(Saved data entries)
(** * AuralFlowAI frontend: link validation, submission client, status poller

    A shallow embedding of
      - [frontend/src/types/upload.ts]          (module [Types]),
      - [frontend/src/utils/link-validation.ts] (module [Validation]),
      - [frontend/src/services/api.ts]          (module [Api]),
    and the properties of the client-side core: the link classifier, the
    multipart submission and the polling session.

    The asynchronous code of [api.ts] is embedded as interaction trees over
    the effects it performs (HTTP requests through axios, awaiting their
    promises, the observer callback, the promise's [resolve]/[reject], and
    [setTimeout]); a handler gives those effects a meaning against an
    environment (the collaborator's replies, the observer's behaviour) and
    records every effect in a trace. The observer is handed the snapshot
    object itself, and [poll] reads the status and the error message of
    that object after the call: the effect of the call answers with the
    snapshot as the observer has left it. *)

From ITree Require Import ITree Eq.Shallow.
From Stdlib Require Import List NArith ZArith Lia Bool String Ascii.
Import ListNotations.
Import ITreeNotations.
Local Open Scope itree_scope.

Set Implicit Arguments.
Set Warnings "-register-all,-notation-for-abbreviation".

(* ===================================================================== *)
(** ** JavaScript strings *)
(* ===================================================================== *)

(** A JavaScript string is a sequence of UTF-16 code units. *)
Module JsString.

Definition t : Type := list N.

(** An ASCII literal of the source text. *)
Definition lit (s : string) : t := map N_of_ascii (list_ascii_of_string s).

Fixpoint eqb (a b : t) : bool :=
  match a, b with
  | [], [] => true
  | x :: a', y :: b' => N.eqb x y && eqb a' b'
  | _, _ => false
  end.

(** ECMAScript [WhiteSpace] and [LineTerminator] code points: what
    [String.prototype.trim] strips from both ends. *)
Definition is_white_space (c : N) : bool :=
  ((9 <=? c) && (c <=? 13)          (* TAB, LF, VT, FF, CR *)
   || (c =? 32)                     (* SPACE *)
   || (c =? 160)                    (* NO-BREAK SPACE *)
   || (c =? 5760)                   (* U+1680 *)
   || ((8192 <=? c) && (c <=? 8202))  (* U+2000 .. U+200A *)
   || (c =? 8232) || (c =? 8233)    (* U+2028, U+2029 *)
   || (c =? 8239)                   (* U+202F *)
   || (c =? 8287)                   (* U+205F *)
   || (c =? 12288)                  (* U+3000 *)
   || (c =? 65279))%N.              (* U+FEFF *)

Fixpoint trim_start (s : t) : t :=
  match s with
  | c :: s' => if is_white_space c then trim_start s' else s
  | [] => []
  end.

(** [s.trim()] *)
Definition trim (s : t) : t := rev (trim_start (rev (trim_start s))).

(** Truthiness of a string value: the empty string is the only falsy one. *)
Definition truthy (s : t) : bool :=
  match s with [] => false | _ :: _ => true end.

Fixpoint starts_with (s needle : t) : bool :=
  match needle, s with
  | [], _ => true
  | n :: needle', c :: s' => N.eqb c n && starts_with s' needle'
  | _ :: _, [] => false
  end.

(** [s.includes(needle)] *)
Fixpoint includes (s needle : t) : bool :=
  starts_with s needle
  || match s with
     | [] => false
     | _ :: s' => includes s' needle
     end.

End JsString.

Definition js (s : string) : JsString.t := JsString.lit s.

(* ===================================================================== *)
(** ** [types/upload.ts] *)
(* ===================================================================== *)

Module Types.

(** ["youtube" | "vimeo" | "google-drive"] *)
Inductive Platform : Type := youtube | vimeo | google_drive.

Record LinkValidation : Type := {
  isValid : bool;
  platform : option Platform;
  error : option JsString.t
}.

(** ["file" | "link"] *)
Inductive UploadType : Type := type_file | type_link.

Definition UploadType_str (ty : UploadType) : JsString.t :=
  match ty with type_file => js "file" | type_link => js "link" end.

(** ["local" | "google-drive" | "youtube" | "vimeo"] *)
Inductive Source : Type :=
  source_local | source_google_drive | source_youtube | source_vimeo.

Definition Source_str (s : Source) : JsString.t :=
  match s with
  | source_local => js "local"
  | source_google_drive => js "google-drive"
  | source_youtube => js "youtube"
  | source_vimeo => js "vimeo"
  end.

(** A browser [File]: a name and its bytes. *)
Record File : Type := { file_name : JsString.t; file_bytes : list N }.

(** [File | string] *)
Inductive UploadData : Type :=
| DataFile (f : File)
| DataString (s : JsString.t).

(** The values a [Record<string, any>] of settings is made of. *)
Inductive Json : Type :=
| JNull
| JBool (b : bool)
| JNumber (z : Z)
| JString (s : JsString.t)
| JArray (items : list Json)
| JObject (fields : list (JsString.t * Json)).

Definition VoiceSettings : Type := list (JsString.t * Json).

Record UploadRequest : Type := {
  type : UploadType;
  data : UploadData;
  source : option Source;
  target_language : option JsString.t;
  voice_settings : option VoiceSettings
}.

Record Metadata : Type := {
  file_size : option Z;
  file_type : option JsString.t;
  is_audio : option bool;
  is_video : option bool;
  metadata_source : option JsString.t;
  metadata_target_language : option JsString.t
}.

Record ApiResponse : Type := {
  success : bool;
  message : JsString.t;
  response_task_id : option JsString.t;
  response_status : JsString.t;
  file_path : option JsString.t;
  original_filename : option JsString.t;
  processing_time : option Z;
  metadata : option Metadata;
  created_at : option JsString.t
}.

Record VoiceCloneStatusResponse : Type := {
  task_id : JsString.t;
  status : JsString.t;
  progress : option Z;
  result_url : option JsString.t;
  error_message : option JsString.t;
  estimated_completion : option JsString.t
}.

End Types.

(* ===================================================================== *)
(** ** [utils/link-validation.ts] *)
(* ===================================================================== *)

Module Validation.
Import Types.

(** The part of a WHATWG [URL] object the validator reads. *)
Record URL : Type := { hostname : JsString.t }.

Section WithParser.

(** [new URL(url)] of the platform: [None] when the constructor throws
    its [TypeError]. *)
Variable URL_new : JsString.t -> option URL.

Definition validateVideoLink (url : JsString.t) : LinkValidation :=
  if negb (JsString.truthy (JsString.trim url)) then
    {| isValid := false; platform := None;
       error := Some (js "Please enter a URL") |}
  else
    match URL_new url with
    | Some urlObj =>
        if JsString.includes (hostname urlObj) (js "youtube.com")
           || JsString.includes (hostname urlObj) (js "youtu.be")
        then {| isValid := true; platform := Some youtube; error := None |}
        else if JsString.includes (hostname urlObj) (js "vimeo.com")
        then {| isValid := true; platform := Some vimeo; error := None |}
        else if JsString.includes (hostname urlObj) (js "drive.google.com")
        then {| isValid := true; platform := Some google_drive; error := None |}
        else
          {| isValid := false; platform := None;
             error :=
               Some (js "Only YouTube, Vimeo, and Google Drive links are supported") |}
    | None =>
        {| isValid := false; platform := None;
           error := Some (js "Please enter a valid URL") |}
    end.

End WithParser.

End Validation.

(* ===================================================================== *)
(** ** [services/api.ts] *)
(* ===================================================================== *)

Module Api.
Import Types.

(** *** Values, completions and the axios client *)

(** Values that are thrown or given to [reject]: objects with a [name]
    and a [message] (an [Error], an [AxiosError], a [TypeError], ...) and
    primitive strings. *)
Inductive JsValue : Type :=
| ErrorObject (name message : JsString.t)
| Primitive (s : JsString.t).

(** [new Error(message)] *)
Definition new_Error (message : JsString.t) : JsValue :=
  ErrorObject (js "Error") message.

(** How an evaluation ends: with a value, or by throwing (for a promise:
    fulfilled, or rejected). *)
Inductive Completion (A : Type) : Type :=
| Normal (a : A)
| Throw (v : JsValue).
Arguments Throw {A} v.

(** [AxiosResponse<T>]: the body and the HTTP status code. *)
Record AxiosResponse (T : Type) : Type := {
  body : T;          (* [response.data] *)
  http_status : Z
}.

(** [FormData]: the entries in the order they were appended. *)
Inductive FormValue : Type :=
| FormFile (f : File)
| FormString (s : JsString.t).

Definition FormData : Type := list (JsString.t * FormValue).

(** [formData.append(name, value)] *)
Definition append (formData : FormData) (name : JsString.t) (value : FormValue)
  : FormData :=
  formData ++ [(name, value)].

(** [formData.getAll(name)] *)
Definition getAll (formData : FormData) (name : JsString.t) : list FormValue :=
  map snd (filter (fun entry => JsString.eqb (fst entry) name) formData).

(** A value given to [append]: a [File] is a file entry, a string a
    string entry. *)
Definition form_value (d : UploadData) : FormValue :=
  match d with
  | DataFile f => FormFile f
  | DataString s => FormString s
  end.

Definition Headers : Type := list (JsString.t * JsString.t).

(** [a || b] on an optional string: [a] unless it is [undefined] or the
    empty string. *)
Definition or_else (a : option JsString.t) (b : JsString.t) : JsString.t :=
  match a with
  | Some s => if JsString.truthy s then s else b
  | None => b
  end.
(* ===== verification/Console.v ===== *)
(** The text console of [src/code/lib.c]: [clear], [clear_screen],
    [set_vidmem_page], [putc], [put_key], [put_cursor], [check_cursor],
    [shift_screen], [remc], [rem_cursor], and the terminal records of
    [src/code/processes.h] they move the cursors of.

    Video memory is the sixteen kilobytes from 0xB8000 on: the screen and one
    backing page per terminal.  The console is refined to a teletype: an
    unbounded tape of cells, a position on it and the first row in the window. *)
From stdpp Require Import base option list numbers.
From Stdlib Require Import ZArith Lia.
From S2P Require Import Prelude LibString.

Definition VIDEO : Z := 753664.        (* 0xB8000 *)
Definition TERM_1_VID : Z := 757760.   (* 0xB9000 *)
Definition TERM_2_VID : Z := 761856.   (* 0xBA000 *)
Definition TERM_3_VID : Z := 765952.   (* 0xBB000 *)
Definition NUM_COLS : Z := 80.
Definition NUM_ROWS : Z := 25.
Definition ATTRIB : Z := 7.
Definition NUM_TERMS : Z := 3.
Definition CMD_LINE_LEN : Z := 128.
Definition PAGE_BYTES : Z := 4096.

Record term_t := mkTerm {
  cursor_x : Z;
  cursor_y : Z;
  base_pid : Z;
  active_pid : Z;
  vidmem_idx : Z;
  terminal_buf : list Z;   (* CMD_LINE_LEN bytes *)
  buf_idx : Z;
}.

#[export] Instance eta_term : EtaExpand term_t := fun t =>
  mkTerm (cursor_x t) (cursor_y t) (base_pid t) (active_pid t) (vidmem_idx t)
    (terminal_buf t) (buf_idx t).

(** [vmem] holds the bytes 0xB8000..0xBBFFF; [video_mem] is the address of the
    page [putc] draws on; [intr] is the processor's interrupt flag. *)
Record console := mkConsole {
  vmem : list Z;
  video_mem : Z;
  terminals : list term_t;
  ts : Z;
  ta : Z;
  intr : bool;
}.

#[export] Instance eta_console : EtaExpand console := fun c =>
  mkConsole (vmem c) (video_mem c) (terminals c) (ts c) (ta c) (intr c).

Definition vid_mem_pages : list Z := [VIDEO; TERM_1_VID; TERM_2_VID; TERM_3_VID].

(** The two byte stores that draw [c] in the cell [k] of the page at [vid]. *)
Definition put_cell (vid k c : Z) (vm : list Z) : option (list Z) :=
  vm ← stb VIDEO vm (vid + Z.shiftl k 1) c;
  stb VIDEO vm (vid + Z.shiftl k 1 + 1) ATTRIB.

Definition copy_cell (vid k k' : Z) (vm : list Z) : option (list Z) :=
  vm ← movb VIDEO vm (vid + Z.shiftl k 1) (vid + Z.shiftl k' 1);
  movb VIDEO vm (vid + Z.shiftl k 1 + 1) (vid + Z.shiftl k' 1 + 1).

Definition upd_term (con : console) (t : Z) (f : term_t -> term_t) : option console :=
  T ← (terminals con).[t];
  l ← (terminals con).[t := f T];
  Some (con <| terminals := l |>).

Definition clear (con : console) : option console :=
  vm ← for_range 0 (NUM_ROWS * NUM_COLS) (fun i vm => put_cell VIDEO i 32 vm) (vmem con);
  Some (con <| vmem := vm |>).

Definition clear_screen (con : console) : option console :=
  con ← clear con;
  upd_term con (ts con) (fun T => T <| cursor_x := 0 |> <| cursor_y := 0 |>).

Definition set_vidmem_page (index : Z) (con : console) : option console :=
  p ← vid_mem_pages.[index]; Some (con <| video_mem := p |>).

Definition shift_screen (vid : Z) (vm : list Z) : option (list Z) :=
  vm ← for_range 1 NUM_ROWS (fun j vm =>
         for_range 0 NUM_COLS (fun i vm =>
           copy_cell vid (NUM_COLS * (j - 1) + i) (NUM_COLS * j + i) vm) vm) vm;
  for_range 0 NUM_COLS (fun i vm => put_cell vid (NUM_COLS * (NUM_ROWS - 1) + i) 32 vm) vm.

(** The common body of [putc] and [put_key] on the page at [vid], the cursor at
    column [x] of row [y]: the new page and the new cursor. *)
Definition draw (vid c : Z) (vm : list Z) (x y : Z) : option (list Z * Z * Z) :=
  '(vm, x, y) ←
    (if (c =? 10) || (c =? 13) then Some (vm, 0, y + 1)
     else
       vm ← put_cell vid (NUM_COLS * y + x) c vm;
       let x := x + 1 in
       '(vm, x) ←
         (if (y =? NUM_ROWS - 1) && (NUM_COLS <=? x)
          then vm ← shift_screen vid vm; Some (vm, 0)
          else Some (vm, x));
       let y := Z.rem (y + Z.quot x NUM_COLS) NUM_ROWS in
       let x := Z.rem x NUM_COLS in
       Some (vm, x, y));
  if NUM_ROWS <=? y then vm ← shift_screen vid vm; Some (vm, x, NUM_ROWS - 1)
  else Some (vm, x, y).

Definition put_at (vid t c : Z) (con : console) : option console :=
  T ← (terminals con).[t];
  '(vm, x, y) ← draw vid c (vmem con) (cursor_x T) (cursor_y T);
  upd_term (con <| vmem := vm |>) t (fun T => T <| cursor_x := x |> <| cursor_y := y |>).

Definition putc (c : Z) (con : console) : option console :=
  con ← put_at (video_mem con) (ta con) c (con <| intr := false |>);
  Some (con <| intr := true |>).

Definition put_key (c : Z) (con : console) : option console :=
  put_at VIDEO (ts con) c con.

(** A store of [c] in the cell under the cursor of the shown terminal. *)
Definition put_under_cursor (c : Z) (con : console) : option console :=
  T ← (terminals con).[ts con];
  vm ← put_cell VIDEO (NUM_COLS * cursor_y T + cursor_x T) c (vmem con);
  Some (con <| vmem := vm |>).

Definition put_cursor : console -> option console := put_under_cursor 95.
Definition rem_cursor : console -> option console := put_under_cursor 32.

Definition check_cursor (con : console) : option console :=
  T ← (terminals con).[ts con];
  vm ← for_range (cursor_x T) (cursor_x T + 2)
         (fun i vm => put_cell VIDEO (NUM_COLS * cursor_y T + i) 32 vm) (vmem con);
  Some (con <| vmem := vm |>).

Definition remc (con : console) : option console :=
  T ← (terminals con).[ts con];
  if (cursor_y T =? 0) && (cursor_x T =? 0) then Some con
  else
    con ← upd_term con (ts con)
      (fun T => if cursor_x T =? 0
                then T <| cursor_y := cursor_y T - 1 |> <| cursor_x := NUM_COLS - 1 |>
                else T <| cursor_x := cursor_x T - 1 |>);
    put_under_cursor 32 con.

WHAT IS REQUIRED: Your answer must be the lines above from the one containing "DataFile (f : File)" to the one containing "Definition validateVideoLink (url", both included, restated word for word.

SOLUTION TO THIS TASK:
| DataFile (f : File)
| DataString (s : JsString.t).

(** The values a [Record<string, any>] of settings is made of. *)
Inductive Json : Type :=
| JNull
| JBool (b : bool)
| JNumber (z : Z)
| JString (s : JsString.t)
| JArray (items : list Json)
| JObject (fields : list (JsString.t * Json)).

Definition VoiceSettings : Type := list (JsString.t * Json).

Record UploadRequest : Type := {
  type : UploadType;
  data : UploadData;
  source : option Source;
  target_language : option JsString.t;
  voice_settings : option VoiceSettings
}.

Record Metadata : Type := {
  file_size : option Z;
  file_type : option JsString.t;
  is_audio : option bool;
  is_video : option bool;
  metadata_source : option JsString.t;
  metadata_target_language : option JsString.t
}.

Record ApiResponse : Type := {
  success : bool;
  message : JsString.t;
  response_task_id : option JsString.t;
  response_status : JsString.t;
  file_path : option JsString.t;
  original_filename : option JsString.t;
  processing_time : option Z;
  metadata : option Metadata;
  created_at : option JsString.t
}.

Record VoiceCloneStatusResponse : Type := {
  task_id : JsString.t;
  status : JsString.t;
  progress : option Z;
  result_url : option JsString.t;
  error_message : option JsString.t;
  estimated_completion : option JsString.t
}.

End Types.

(* ===================================================================== *)
(** ** [utils/link-validation.ts] *)
(* ===================================================================== *)

Module Validation.
Import Types.

(** The part of a WHATWG [URL] object the validator reads. *)
Record URL : Type := { hostname : JsString.t }.

Section WithParser.

(** [new URL(url)] of the platform: [None] when the constructor throws
    its [TypeError]. *)
Variable URL_new : JsString.t -> option URL.

Definition validateVideoLink (url : JsString.t) : LinkValidation :=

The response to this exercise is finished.